Ефрейтор оторвал меня от всего этого великолепия разговором о своей профессии. Он рассказывал о множестве опасностей, с которыми приходится сталкиваться в столярных мастерских. По его словам, он сам нередко был близок к тому, чтобы остаться изувеченным. Он привел десятки примеров, как машины не только приносят людям пользу, но и стремятся сократить им жизнь. Он с предельной точностью продемонстрировал, где располагались его коллеги по цеху в момент, когда происходило несчастье. Он показывал, как оторванный станком палец или руку отбрасывало в сторону, как деревянная рейка вонзалась прямо в грудь стоящему в пяти метрах строгальщику, словно выпущенная из арбалета, и как пожилой отец, наблюдавший в мастерской за работой сына, по неосторожности лишился головы, не заметив пилы. Поразительно зловещим было то, что кроткий на вид ефрейтор сопровождал все страшилки немалым юмором. Он смаковал каждую подробность, какую только мог вспомнить, и когда добирался до кульминации, всякий раз смеялся так весело, словно рассказывал анекдот. Близость смерти, казалось, воодушевляла его. В чертах его обычно непроницаемого лица появилось страстное возбуждение, глаза заблестели, а правая рука, на которой недоставало большого пальца, помогала очерчивать образы. Эта драматическая беседа длилась более часа. В заключение я сказал рассказчику: «Тебе бы больше подошло ремесло палача!» Он рассмеялся, демонически и печально.
После Роберт вспоминает о Бесах Достоевского: в заметках к роману князь Ставрогин пророчествует, что люди постепенно становятся либо ангелами, либо бесами.
XXXI
18. сентября 1949 День покаяния и молитвы
Магденау — Бубенталь — Флавиль — Херизау
Разговор о самоубийстве драматурга Цезаря фон Аркса. Это дает Роберту повод обстоятельно высказаться на тему отношений писателей и общества. По его мнению, общество должно мучить писателей: «Там, где художники не находятся в напряженных отношениях с обществом, они быстро ослабевают. Они не должны позволять себя баловать, в противном случае будут чувствовать, что обязаны мириться с обстоятельствами. Никогда, даже во времена крайней нужды, я не позволял обществу купить меня. Свобода для меня всегда была важнее».

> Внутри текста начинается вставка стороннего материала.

(* ===== verification/UsbManager.v ===== *)
(** * robot-hal-runtime: the USB manager

    Models crates/robot-hal-runtime/src/usb_manager.rs as an instance of [WorkerManager]:
    its commands are transfers, and an entry remembers the session's lifecycle, which
    [close] moves to [Closing] and which must be active for a transfer. *)

From S2P Require Import Prelude Core Lifecycle LeaseTable SerialRegistry CanTypes UsbTypes Worker.
From S2P Require Import WorkerManager.

(** ** Commands *)
(** [cmd_reply] names the one-shot the caller waits on. *)
Record UsbCommand := mkUsbCommand {
  cmd_transfer : UsbTransfer;
  cmd_timeout : Z;
  cmd_reply : Z;
}.
Definition usb_names : BusNames := mkBusNames "usb" "USB interface" "USB" usb_control_capability.
Global Instance UsbWorker_native {S} `{!UsbInterfaceSession S} : NativeWorker S UsbCommand Bytes := {|
  worker_perform session command :=
    usb_session_transfer session (cmd_transfer command) (cmd_timeout command);
  worker_native_close session := (usb_session_close session).2;
  cmd_operation _ := "usb.transfer";
  worker_names := usb_names;
|}.

(** ** Critical sections *)
Definition UsbEntry : Type := MgrEntry SessionLifecycle.
Definition UsbState : Type := MgrState SessionLifecycle.
Definition usb_open_reserve : UsbState → option (HalResult (list ResourceDescriptor)) →
    OwnerId → ResourceSelector → SessionId → LeaseId →
    UsbState * HalResult (ResourceId * LeaseToken) := mgr_open_reserve usb_names.
Definition usb_open_settle : UsbState → SessionId → MgrOpen → OpenWait → string →
    UsbState * OpenNext := mgr_open_settle usb_names.
(** [SessionLifecycle::Opening.commit_open(..).expect(..)]. *)
Definition usb_opened_lifecycle : SessionLifecycle :=
  match SessionLifecycle_commit_open Opening "usb.open" with
  | Ok lifecycle => lifecycle
  | Err _ => Opening
  end.
Definition usb_open_commit : UsbState → SessionId → MgrOpen →
    UsbState * HalResult (SessionId * LeaseToken) := mgr_open_commit usb_names usb_opened_lifecycle.
Definition usb_transfer_admit (st : UsbState) (id : SessionId) (lease : LeaseToken)
    (finished closing : bool) : UsbState * HalResult ResourceId :=
  session_worker usb_names SessionLifecycle_is_active st id lease "usb.transfer" finished closing.
Definition usb_transfer_result : ResourceId → ReplyEvent Bytes → HalResult Bytes :=
  mgr_reply_result usb_names "usb.transfer".

Definition usb_close_begin (st : UsbState) (id : SessionId) (lease : LeaseToken)
    : UsbState * HalResult ResourceId :=
  match ms_sessions st !! id with
  | None => (st, Err (mgr_session_is_closed usb_names "usb.close"))
  | Some entry =>
      match LeaseTable_validate (ms_leases st) (me_resource entry) id (me_owner entry) lease
              "usb.close" ≫= λ _,
            SessionLifecycle_begin_close (me_extra entry) "usb.close" with
      | Err e => (st, Err e)
      | Ok lifecycle =>
          (mkMgrState (ms_leases st)
             (<[id := mkMgrEntry (me_resource entry) (me_owner entry) lifecycle]>
                (ms_sessions st))
             (ms_closed st),
           Ok (me_resource entry))
      end
  end.
Definition usb_close_end : UsbState → SessionId → ResourceId → option (HalResult unit) → string →
    UsbState * HalResult unit := mgr_close_end usb_names.
Definition usb_revoke_round : UsbState → SessionId → ResourceId → option (HalResult unit) →
    string → UsbState * HalResult unit := mgr_revoke_round usb_names.

Global Program Instance UsbPolicy : SessionPolicy SessionLifecycle := {|
  policy_extra := usb_opened_lifecycle;
  policy_admits := SessionLifecycle_is_active;
  policy_close st id lease _ _ := usb_close_begin st id lease;
|}.
Next Obligation.
  unfold usb_close_begin. intros st id lease finished closing st' res.
  destruct (ms_sessions st !! id) as [e|] eqn:He; [|intros [= <- _]; by left].
  destruct (_ ≫= _) as [l|]; [|intros [= <- _]; by left].
  intros [= <- _]. right. exists e. eauto.
Qed.

(** A close that began admits no transfer, even before it has told the worker. *)
Lemma usb_close_begin_closing st id lease st' r finished closing :
  usb_close_begin st id lease = (st', Ok r) →
  ∃ e, (usb_transfer_admit st' id lease finished closing).2 = Err e.
Proof.
  unfold usb_close_begin. destruct (ms_sessions st !! id) as [e|] eqn:He; [|done].
  destruct (_ ≫= _) as [l|] eqn:Hv; [|done]. intros [= <- <-].
  apply bind_Ok in Hv as (u & Hv & Hl). assert (l = Closing) as -> by (by destruct (me_extra e), l).
  unfold usb_transfer_admit, session_worker. cbn. rewrite lookup_insert_eq. cbn.
  repeat case_match; cbn; eauto.
Qed.

(** ** A concrete run: one device, opened, used and closed *)
Definition loopback_usb : UsbInterfaceSession unit := {|
  usb_session_transfer session _ _ := (session, Ok [1; 2]);
  usb_session_close session := (session, Ok ());
|}.
#[local] Existing Instance loopback_usb.
Definition UsbSystem : Type := MgrSystem (S := unit) (Cmd := UsbCommand) (Resp := Bytes)
  (X := SessionLifecycle).
Definition UsbEvent : Type := MgrEvent (S := unit) (Cmd := UsbCommand).
Definition ex_usb_id : ResourceId := mkResourceId "usb:1".
Definition ex_usb_descriptor : ResourceDescriptor :=
  mkResourceDescriptor ex_usb_id (mkEndpoint "bus1") Strong Usb (mkResourceProperties ∅)
    (mkCapabilitySet [usb_control_capability]).
Definition ex_usb_session (n : Z) : SessionId := mkSessionId ("usb-" +:+ to_string n).
Definition ex_usb_open (n : Z) : UsbEvent :=
  EvOpen (Some (Ok [ex_usb_descriptor])) (mkOwnerId "owner")
    (ResourceSelector_exact ex_usb_id Medium Usb) (ex_usb_session n) (mkLeaseId "lease") None.
Definition ex_usb_token : LeaseToken := mkLeaseToken (mkLeaseId "lease") 1 Control.
Definition ex_usb_opened : list (UsbEvent) :=
  [ex_usb_open 1; EvMove (ex_usb_session 1) (MOpened (Ok ()));
   EvSettle (ex_usb_session 1) (WaitOpened (Ok ())) "2s"; EvCommit (ex_usb_session 1)].
Definition ex_usb_closed : list (UsbEvent) :=
  ex_usb_opened ++
  [EvCloseBegin (ex_usb_session 1) ex_usb_token; EvCloseTell 0] ++
  (EvMove (ex_usb_session 1) <$> [MIterate; MClose; MDrain; MComplete]).
Definition ex_usb_run (evs : list (UsbEvent)) : UsbSystem :=
  default MgrSystem_init (mgr_run MgrSystem_init evs).
Lemma ex_usb_reachable evs : rtc mgr_step MgrSystem_init (ex_usb_run evs).
Proof.
  unfold ex_usb_run. destruct (mgr_run _ _) eqn:H; [by eapply mgr_run_steps|apply rtc_refl].
Qed.

Lemma native_exclusive_witness :
  holds_native <$> sys_workers (ex_usb_run ex_usb_opened) !! ex_usb_session 1 = Some true ∧
  ∀ id w, sys_workers (ex_usb_run ex_usb_opened) !! id = Some w → holds_native w = true →
    w_target w = ex_usb_id → id = ex_usb_session 1.
Proof.
  assert (∃ w, sys_workers (ex_usb_run ex_usb_opened) !! ex_usb_session 1 = Some w ∧
    holds_native w = true ∧ w_target w = ex_usb_id) as (w1 & H1 & Hn & Ht)
    by (eexists; split; [vm_compute; reflexivity|by split]).
  split; [by rewrite H1; cbn; rewrite Hn|].
  intros id w Hw Hn' Ht'.
  destruct (native_exclusive _ (ex_usb_reachable ex_usb_opened)) as [Hex _].
  apply (Hex id (ex_usb_session 1) w w1); congruence.
Defined.

Lemma io_fenced_witness :
  is_ok (usb_transfer_admit (sys_state (ex_usb_run ex_usb_opened)) (ex_usb_session 1) ex_usb_token
           false false).2 = true ∧
  ∃ e, (usb_transfer_admit (sys_state (ex_usb_run ex_usb_closed)) (ex_usb_session 1) ex_usb_token
          (finished (ex_usb_run ex_usb_closed) (ex_usb_session 1))
          (closing (ex_usb_run ex_usb_closed) (ex_usb_session 1))).2 = Err e.
Proof.
  split; [vm_compute; reflexivity|].
  assert (closing (ex_usb_run ex_usb_closed) (ex_usb_session 1) = true) as Hc
    by (vm_compute; reflexivity).
  exact (proj2 (io_fenced (ex_usb_run ex_usb_closed) (ex_usb_run ex_usb_closed)
    (ex_usb_session 1) ex_usb_token "usb.transfer") Hc (rtc_refl _ _)).
Defined.

Lemma finish_reclaims_witness :
  ∃ sys', mgr_exec (ex_usb_run ex_usb_closed) (EvFinish (ex_usb_session 1)) = Some sys' ∧
    ms_sessions (sys_state sys') !! ex_usb_session 1 = None.
Proof.
  eexists. split; [vm_compute; reflexivity|].
  eapply (finish_reclaims (ex_usb_run ex_usb_closed) (ex_usb_session 1));
    [apply ex_usb_reachable|vm_compute; reflexivity|vm_compute; reflexivity].
Defined.

Lemma cancelled_open_blocks_witness :
  ∃ e, LeaseTable_reserve_control
         (ms_leases (sys_state (ex_usb_run [ex_usb_open 1; EvCancel (ex_usb_session 1)])))
         ex_usb_id (ex_usb_session 2) (mkOwnerId "other") (mkLeaseId "lease")
       = (ms_leases (sys_state (ex_usb_run [ex_usb_open 1; EvCancel (ex_usb_session 1)])), Err e).
Proof.
  destruct (cancelled_open_blocks (ex_usb_run [ex_usb_open 1]) (ex_usb_session 1)
    (mkMgrOpen (mkOwnerId "owner") ex_usb_id ex_usb_token AwaitOpened)
    (ex_usb_run [ex_usb_open 1; EvCancel (ex_usb_session 1)])
    (ex_usb_run [ex_usb_open 1; EvCancel (ex_usb_session 1)])
    (ex_usb_reachable _)) with (id' := ex_usb_session 2) (owner := mkOwnerId "other")
    (fresh := mkLeaseId "lease") as (e & He & _);
    [vm_compute; reflexivity|reflexivity|vm_compute; reflexivity|apply rtc_refl|].
  exists e. exact He.
Defined.

(** [revoke_owner] returns at the first session whose native close fails.  The sessions
    after it were told to close and their workers end, but no task was started to reap
    them: their entries and leases stay. *)
Definition ex_usb_id2 : ResourceId := mkResourceId "usb:2".
Definition ex_usb_descriptor2 : ResourceDescriptor :=
  mkResourceDescriptor ex_usb_id2 (mkEndpoint "bus2") Strong Usb (mkResourceProperties ∅)
    (mkCapabilitySet [usb_control_capability]).
Definition ex_usb_open2 : UsbEvent :=
  EvOpen (Some (Ok [ex_usb_descriptor2])) (mkOwnerId "owner")
    (ResourceSelector_exact ex_usb_id2 Medium Usb) (ex_usb_session 2) (mkLeaseId "lease") None.
Definition ex_usb_revoked : list (UsbEvent) :=
  ex_usb_opened ++
  [ex_usb_open2; EvMove (ex_usb_session 2) (MOpened (Ok ()));
   EvSettle (ex_usb_session 2) (WaitOpened (Ok ())) "2s"; EvCommit (ex_usb_session 2);
   EvRevoke (mkOwnerId "owner") [(ex_usb_session 1, ex_usb_id); (ex_usb_session 2, ex_usb_id2)];
   EvRevokeStart 0] ++
  (EvMove (ex_usb_session 1) <$> [MIterate; MPanic; MComplete]) ++
  (EvMove (ex_usb_session 2) <$> [MIterate; MClose; MDrain; MComplete; MExit]) ++
  [EvRevokeEnd 0 false "2s"; EvFinish (ex_usb_session 1)].
Lemma usb_revoke_leaves_session :
  ∃ sys, mgr_run (MgrSystem_init) ex_usb_revoked = Some sys ∧
    sys_revokes sys = [] ∧ sys_reapers sys = [ex_usb_session 1] ∧
    finished sys (ex_usb_session 2) = true ∧
    ms_sessions (sys_state sys) !! ex_usb_session 1 = None ∧
    is_some (ms_sessions (sys_state sys) !! ex_usb_session 2) = true ∧
    is_some (active (ms_leases (sys_state sys)) !! ex_usb_id2) = true.
Proof. eexists. split; [vm_compute; reflexivity|]. by split_and!; vm_compute. Qed.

Прекрасный осенний день сопровождает нас через одинокий Тоггенбург, мимо звенящего колокольчиками стада и изобильных фруктовых деревьев. Около полудня мы достигаем женского монастыря Магденау, который в 1244 г. был подарен монахиням ордена цистерцианцев камергером церкви Занкт Галлена Рудольфом Гилем и его женой. Роберт внимательно рассматривает вход в богадельню. Монахиня прошмыгнула мимо нас как мышка. Роберт напоминает мне, что энциклопедист Дидро, помимо шедевра Племянник Рамо, изображавшего циничного лентяя и переведенного Гёте на немецкий язык по совету Шиллера, написал роман Монахиня — книгу столь же смелую, сколь и искреннюю, о муках прекрасной монахини. Ее против воли заточили в монастырь, жестоко издевались, а одна из настоятельниц подвергала ее сексуальным домогательствам. Роберт с большим уважением говорит об этой книге, которую читал в издании с порнографическими иллюстрациями.
Примерно в двух километрах ниже монастыря, в маленькой очаровательной долине, расположена построенная в романском стиле церковь Бубенталь, где по сей день сохранились старые скамьи. С другой стороны, живопись и скульптура в церкви новые и вкусом не отличаются. Рядом лесопильня. По пути Роберт останавливается перед местом, где во время тоггенбургских беспорядков был казнен настоятель монастыря Занкт Галлен Кристоф Либер.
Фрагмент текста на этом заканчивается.